| Work required |
All that should be output is the block of lines below from the line with "assert (foldl Z.max" to the line with "apply window_samples; [apply", both included, exactly as written.

| Source data |
* * *

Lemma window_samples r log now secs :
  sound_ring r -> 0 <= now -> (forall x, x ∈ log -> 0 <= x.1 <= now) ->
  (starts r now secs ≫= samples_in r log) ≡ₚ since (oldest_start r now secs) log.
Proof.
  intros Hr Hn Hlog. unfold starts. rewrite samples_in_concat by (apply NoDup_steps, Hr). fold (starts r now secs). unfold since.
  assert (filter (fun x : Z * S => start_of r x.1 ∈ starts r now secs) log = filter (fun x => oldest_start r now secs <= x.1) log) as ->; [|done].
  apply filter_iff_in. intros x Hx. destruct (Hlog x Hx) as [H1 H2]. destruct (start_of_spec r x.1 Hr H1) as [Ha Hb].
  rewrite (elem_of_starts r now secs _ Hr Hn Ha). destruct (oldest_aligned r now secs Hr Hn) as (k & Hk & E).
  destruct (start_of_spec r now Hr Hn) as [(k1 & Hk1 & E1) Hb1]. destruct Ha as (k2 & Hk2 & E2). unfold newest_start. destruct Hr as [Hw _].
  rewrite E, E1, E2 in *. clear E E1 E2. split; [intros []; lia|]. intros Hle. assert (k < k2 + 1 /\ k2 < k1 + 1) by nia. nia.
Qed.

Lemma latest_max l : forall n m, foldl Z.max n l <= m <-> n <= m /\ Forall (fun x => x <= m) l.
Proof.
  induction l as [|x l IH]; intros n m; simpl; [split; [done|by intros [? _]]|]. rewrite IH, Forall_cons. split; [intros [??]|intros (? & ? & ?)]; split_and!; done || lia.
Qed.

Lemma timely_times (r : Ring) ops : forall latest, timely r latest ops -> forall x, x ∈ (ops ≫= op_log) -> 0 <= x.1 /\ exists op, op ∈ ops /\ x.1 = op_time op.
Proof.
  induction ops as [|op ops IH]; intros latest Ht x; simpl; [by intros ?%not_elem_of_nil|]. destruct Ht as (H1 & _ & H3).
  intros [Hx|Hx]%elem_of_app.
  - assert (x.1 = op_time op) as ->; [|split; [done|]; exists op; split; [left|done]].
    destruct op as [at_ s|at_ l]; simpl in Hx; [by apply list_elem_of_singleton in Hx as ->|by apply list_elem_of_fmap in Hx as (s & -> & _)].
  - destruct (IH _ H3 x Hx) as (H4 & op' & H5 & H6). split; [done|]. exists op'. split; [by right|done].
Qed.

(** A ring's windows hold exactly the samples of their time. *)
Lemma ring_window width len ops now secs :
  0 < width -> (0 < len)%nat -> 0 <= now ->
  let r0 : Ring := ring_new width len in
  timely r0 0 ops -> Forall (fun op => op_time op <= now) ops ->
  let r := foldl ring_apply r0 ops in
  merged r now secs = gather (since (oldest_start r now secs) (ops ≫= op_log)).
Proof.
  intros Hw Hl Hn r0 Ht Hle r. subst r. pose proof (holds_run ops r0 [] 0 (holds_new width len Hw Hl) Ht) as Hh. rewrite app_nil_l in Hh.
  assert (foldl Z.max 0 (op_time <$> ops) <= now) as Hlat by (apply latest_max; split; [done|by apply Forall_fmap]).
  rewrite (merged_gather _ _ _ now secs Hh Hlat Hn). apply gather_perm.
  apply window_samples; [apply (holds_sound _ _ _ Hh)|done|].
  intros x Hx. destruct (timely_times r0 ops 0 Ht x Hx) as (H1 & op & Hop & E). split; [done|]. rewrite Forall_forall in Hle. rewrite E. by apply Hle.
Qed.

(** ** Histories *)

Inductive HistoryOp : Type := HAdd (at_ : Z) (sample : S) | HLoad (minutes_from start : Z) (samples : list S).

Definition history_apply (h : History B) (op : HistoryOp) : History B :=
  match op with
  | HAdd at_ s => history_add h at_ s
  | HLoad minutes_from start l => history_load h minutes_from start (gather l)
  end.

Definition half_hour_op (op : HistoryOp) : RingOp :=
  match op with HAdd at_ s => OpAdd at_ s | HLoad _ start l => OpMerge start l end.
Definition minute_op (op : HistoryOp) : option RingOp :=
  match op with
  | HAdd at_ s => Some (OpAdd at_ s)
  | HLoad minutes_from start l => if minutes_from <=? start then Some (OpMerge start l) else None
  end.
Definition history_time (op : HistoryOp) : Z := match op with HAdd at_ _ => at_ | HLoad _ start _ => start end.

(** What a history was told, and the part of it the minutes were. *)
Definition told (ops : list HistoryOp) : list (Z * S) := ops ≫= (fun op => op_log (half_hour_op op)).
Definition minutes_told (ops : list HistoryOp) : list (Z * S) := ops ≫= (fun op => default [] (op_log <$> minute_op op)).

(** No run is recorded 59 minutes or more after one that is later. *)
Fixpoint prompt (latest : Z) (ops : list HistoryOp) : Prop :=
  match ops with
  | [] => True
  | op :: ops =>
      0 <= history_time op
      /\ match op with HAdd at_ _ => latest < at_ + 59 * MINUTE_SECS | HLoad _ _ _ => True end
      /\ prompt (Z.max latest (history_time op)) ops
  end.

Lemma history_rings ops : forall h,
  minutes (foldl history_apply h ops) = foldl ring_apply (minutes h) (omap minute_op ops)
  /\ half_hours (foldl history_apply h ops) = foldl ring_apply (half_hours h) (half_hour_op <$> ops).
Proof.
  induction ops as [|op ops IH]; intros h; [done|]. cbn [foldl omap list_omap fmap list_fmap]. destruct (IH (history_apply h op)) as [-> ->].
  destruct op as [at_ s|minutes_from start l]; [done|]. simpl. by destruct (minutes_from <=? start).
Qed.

* * *

| Exercise response |
  assert (foldl Z.max 0 (op_time <$> ops) <= now) as Hlat by (apply latest_max; split; [done|by apply Forall_fmap]).
  rewrite (merged_gather _ _ _ now secs Hh Hlat Hn). apply gather_perm.
  apply window_samples; [apply (holds_sound _ _ _ Hh)|done|].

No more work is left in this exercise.